İlk yarı ilgisiz ama gergin bir beraberlikle golsüz sona erdi. Arjantinliler saldırmaya çalışmak için biraz daha istekliydiler.
Toplantının ikinci yarısında Hollandalılar bölgesel inisiyatifi kendilerine aldılar. Top daha büyüktü ve van Gaal'ın hücumlarında daha iyi tutuluyordu. Ancak bu herhangi bir meyve vermedi. Arjen Robben hala görünmezdi, van Persie başarılı olamadı ve Sneijder Hollanda hücumunda yaratıcı bir şey bulamadı. Arjantin'in karşı atakları söz konusu değil. Güney Amerikalı futbolcular gözle görülür şekilde fiziksel olarak bağımlıdırlar (ki bu da Avrupalıları üstün kılmıştır). Messi ve şirket kesinlikle başarılı olamadı. Lionel olmadan Arjantin'in ön cephede topu nasıl yöneteceğini bilmediğine dair bir his vardı.

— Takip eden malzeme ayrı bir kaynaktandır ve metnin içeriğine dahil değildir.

(** * parallelrpclib: two-stage XML-RPC requests and the job schedulers

    A shallow embedding of [parallelrpclib/__init__.py].

    The module is effectful Python: it talks to the network through
    [xmlrpclib]/[httplib], waits on sockets with [select.select], mutates a
    per-transport sequence counter and produces its results lazily with
    generators.  The embedding keeps that structure:

    - Python values that travel through the schedulers are terms of [pyval];
      exceptions are terms of [exn] (instances of subclasses of [Exception],
      the only ones the module's [except Exception] clauses catch);
    - objects live in a store ([heap]) and are named by references, so two
      jobs that name the same proxy share its transport and its [_seq];
    - every collaborator that is not part of the module ([xmlrpclib.dumps],
      the connection, [select.select], the order in which a [dict] or a [set]
      is iterated, the remote endpoints, thread completion order) is a field
      of the environment record [Env];
    - a computation is a function from the store to an outcome, a new store
      and the list of observable events it performed ([M]); a generator is a
      computation whose [EvYield] events are, in order, the values it yields
      when it is consumed to exhaustion.

    Not embedded: [__repr__] of the ParallelServerProxy classes, and the
    attribute lookup [__getattr__] by which a method call on such an object
    reaches [__request]. *)

From stdpp Require Import gmap strings list fin_maps.

Set Default Proof Using "Type".
#[local] Set Warnings "-register-all".

(** ** Python values *)

(** A Python [float] other than NaN: a zero, an infinity, or [m * 2 ^ e]
    with its sign.  (NaN is left out: whether two NaNs are one dictionary
    key depends on the identity of the objects.) *)
Inductive pyfloat : Type :=
| FZero (neg : bool)
| FInf (neg : bool)
| FFinite (neg : bool) (m : positive) (e : Z).

#[global] Instance pyfloat_eq_dec : EqDecision pyfloat.
Proof. solve_decision. Defined.

(** The values a job can carry as its argument list and a call can return:
    [None], booleans, integers, floats, strings, tuples and lists. *)
Inductive pyval : Type :=
| PNone
| PBool (b : bool)
| PInt (z : Z)
| PFloat (x : pyfloat)
| PStr (s : string)
| PTuple (items : list pyval)
| PList (items : list pyval).

#[global] Instance pyval_eq_dec : EqDecision pyval.
Proof.
  refine (fix go (x y : pyval) : Decision (x = y) :=
    let _ : EqDecision pyval := @go in
    match x, y with
    | PNone, PNone => left _
    | PBool a, PBool b => cast_if (decide (a = b))
    | PInt a, PInt b => cast_if (decide (a = b))
    | PFloat a, PFloat b => cast_if (decide (a = b))
    | PStr a, PStr b => cast_if (decide (a = b))
    | PTuple a, PTuple b => cast_if (decide (a = b))
    | PList a, PList b => cast_if (decide (a = b))
    | _, _ => right _
    end); abstract congruence.
Defined.

(** [hash(v)] succeeds: a list is unhashable, a tuple is hashable when all
    its items are. *)
Fixpoint hashable (v : pyval) : bool :=
  match v with
  | PNone | PBool _ | PInt _ | PFloat _ | PStr _ => true
  | PTuple items => forallb hashable items
  | PList _ => false
  end.

(** *** Equality of values

    [a == b] on numbers compares the numbers, whatever their types:
    [1 == 1.0 == True], and equal numbers have equal hashes.  Tuples and
    lists are equal when they have the same type and their items are equal.
    [py_canon v] is the representative of the values equal to [v]: a boolean
    or a float whose value is an integer is represented by that integer, any
    other float by its odd mantissa and exponent. *)
Fixpoint strip_zeros (m : positive) (e : Z) : positive * Z :=
  match m with
  | xO m' => strip_zeros m' (e + 1)
  | _ => (m, e)
  end.

Definition float_canon (x : pyfloat) : pyval :=
  match x with
  | FZero _ => PInt 0
  | FInf neg => PFloat (FInf neg)
  | FFinite neg m e =>
      let '(m', e') := strip_zeros m e in
      if bool_decide (0 ≤ e')%Z
      then PInt ((if neg then -1 else 1) * Z.pos m' * 2 ^ e')
      else PFloat (FFinite neg m' e')
  end.

Fixpoint py_canon (v : pyval) : pyval :=
  match v with
  | PNone => PNone
  | PBool b => PInt (if b then 1 else 0)
  | PInt z => PInt z
  | PFloat x => float_canon x
  | PStr s => PStr s
  | PTuple items => PTuple (map py_canon items)
  | PList items => PList (map py_canon items)
  end.

(** [a == b] *)
Definition py_eq (a b : pyval) : bool := bool_decide (py_canon a = py_canon b).

(** Exceptions, all of them instances of [Exception]. *)
Inductive exn : Type :=
| NameError (msg : string)
| TypeError (msg : string)
| AssertionError
| KeyError
| ValueError (msg : string)
| AttributeError (msg : string)
| IOError (msg : string)
| UnknownProtocolError (msg : string)
| Fault (faultCode : Z) (faultString : string)
| OtherException (cls msg : string).

#[global] Instance exn_eq_dec : EqDecision exn.
Proof. solve_decision. Defined.

(** [isinstance(e, Fault)] *)
Definition is_Fault (e : exn) : bool :=
  match e with Fault _ _ => true | _ => false end.

(** [isinstance(e, (OSError, IOError))].  [UnknownProtocolError] is declared
    as a subclass of [IOError]; [OtherException cls msg] is an instance of
    the class named [cls] itself. *)
Definition is_OSError_or_IOError (e : exn) : bool :=
  match e with
  | IOError _ | UnknownProtocolError _ => true
  | OtherException cls _ => bool_decide (cls = "OSError")
  | _ => false
  end.

(** A [(result, exception)] pair as the schedulers yield them:
    [(v, None)] or [(None, exc)]. *)
Definition result : Type := pyval * option exn.

(** ** References, handles, events *)

Abbreviation ref := nat (only parsing).      (* identity of a Python object *)
Abbreviation conn := nat (only parsing).     (* an HTTP connection object [h] *)
Abbreviation sockfd := nat (only parsing).   (* the socket [h.sock] *)

(** The tuple [(h, verbose, seq)] that [TwoStageTransport.start_request]
    returns. *)
Definition handle : Type := conn * Z * nat.

(** What [TwoStageServerProxy.start_request] returns: that tuple, or the
    exception object it caught. *)
Inductive req_state : Type :=
| StHandle (hd : handle)
| StExc (e : exn).

#[global] Instance req_state_eq_dec : EqDecision req_state.
Proof. solve_decision. Defined.

(** A job [(object, methodname, arg_list)]. *)
Definition job : Type := ref * string * pyval.

(** The key [(m, a, p.request_format())] of the [formats] dictionary. *)
Definition fmtkey : Type := string * pyval * (option string * Z).

(** Keys of a dictionary are compared by [==], not by identity: [py_key k]
    is the representative of the keys equal to [k], and two keys are one key
    of a dictionary when their representatives are the same. *)
Class PyKey (K : Type) := py_key : K → K.

(** The method name is a string and the request format a pair of a string
    or [None] and an integer; the argument list is any value. *)
#[global] Instance fmtkey_PyKey : PyKey fmtkey :=
  λ k, (k.1.1, py_canon k.1.2, k.2).

(** A value of the [formats] dictionary: the representative proxy at first,
    overwritten by the request body that proxy built. *)
Inductive fmtval : Type :=
| FProxy (p : ref)
| FBody (body : string).

(** Observable events, in the order the program performs them. *)
Inductive event : Type :=
| EvMakeRequest (p : ref) (m : string) (a : pyval)   (* p.make_request(m, a) *)
| EvStartRequest (p : ref) (body : string)           (* p.start_request(body) *)
| EvClose (p : ref)                                  (* p.transport.close() *)
| EvSelect (fds : list sockfd)                       (* select.select(fds, [], fds) *)
| EvFinishRequest (p : ref) (st : req_state)         (* p.finish_request(st) *)
| EvCall (p : ref) (m : string) (a : pyval)          (* calling method m of p on a *)
| EvYield (r : result).                              (* yield r *)

#[global] Instance event_eq_dec : EqDecision event.
Proof. solve_decision. Defined.

(** The values a generator yielded, read off its events. *)
Definition yields (tr : list event) : list result :=
  omap (λ ev, match ev with EvYield r => Some r | _ => None end) tr.

Definition is_yield (ev : event) : bool :=
  match ev with EvYield _ => true | _ => false end.

Definition is_select (ev : event) : bool :=
  match ev with EvSelect _ => true | _ => false end.

(** ** The store *)

(** [TwoStageTransport]: the only state the module adds to
    [xmlrpclib.Transport] is the sequence counter [_seq]. *)
Record TwoStageTransport_obj : Type := MkTransport {
  t_seq : nat
}.

(** The fields of a [TwoStageServerProxy] instance. *)
Record TwoStageServerProxy_obj : Type := MkProxy {
  host : option string;
  handler : string;
  transport : TwoStageTransport_obj;
  encoding : option string;
  verbose : Z;
  allow_none : Z
}.

(** An object of the store: a [TwoStageServerProxy], an
    [xmlrpclib.ServerProxy] built for a URI, or anything else the caller put
    in a job. *)
Inductive obj : Type :=
| OTwoStage (px : TwoStageServerProxy_obj)
| OServerProxy (uri : string)
| OOther.

Record world : Type := World {
  heap : gmap ref obj;
  clock : nat
}.

(** [isinstance(p, TwoStageServerProxy)] *)
Definition is_two_stage (w : world) (p : ref) : bool :=
  match heap w !! p with
  | Some (OTwoStage _) => true
  | _ => false
  end.

(** ** Collaborators *)

(** The keyword arguments of [TwoStageServerProxy.__init__] that the
    constructor looks at ([context] is accepted and ignored). *)
Record proxy_kwargs : Type := MkKwargs {
  kw_transport : option ref;
  kw_encoding : option string;
  kw_verbose : Z;
  kw_allow_none : Z;
  kw_use_datetime : Z
}.

Definition default_kwargs : proxy_kwargs := MkKwargs None None 0 0 0.

Record Env : Type := MkEnv {
  (** [xmlrpclib.dumps(params, methodname, encoding=, allow_none=)] *)
  xml_dumps : pyval → string → option string → Z → exn + string;
  (** [Transport.make_connection(host)] for the [seq]-th request of the
      transport owned by proxy [p] *)
  make_connection : ref → option string → nat → exn + conn;
  (** [send_request; send_host; send_user_agent; send_content] on [h]:
      [None] when everything was written, [Some e] when one of them raised *)
  net_send : conn → option string → string → string → option exn;
  (** [h.sock] *)
  conn_sock : conn → option sockfd;
  (** [h.getresponse(buffering=True)]: raises, or a response with its
      status and body *)
  conn_getresponse : conn → exn + (Z * string);
  (** [Transport.parse_response(response)]: raises ([Fault] for a
      fault-shaped body), or the tuple of unmarshalled values *)
  xml_parse_response : string → exn + list pyval;
  (** [select.select(fds, [], fds)] without timeout at time [clock]: raises,
      or returns the lists [r] and [e]; both empty stands for a call that
      never returns *)
  sys_select : nat → list sockfd → exn + (list sockfd * list sockfd);
  (** the order in which [set(l)] is iterated *)
  set_iter : list sockfd → list sockfd;
  (** the order in which [formats.items()] lists a dictionary whose entries
      were inserted in the given order *)
  dict_items : list (fmtkey * fmtval) → list (fmtkey * fmtval);
  (** evaluating [getattr(p, m)] and calling it with the unpacked argument
      list [a], for an object [p] that is not a [TwoStageServerProxy], at
      time [clock] *)
  obj_call : ref → string → pyval → nat → exn + pyval;
  (** the order in which [n] threads started at time [clock] complete *)
  thread_schedule : nat → nat → list nat;
  (** [urllib.splittype], [urllib.splithost] *)
  splittype : string → option string * string;
  splithost : string → option string * string;
  (** [xmlrpclib.ServerProxy(uri, **kwargs)]: [Some e] when the constructor
      raises *)
  ServerProxy_init : string → proxy_kwargs → option exn
}.

(** ** Computations *)

Inductive outcome (A : Type) : Type :=
| Ok (a : A)         (* returned a *)
| Raise (e : exn)    (* raised e *)
| Hang.              (* blocked for ever *)
Arguments Ok {A} a.
Arguments Raise {A} e.
Arguments Hang {A}.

Maçın 90 dakikası skorbordda sıfırlarla sona erdi, bu da uzatmaya neden oldu. İlk uzatmada Hollandalılar tam bir toprak avantajına sahipti, ancak tehlikeli anlar yaşanmadı. İkinci ekstra yarı da gollerle taraftarları memnun etmedi. Doğru, zaten en sonunda, Palacio topu Hollanda'nın kalesine atabilirdi, ancak Arjantinli Silissen kalesine tehlikeli bir çıkış gerçekleştiremedi.
Oyuncular gol atmadan 120 dakika oynadılar, bu nedenle final biletinin kaderi spor futbolu piyangosunda belirlendi - bir dizi penaltı atışları. Avrupalılar 2 - 4 kaybetti. Hollandalılar ilk vuruşu yaptı. Dört vuruştan sadece iki kez topu kaleye göndermeyi başardı ve iki kez Arjantin Romero kurtardı. Güney Amerikalı futbolcular çok daha doğruydu. Dört top da hedefi vurdu.
Penaltı atışlarındaki son zafer Arjantin'i Dünya Kupası finaline taşıyor. Artık izleyiciler, Brezilya'daki Dünya Kupası finalinde Almanya ve Arjantin arasındaki savaşın (İtalya'daki 1990 Dünya Kupası finali) tekrarını görebilecekler. Hollandalı oyuncular, Avrupalıların Brezilya ile karşılaşacağı üçüncülük maçından memnun olacak.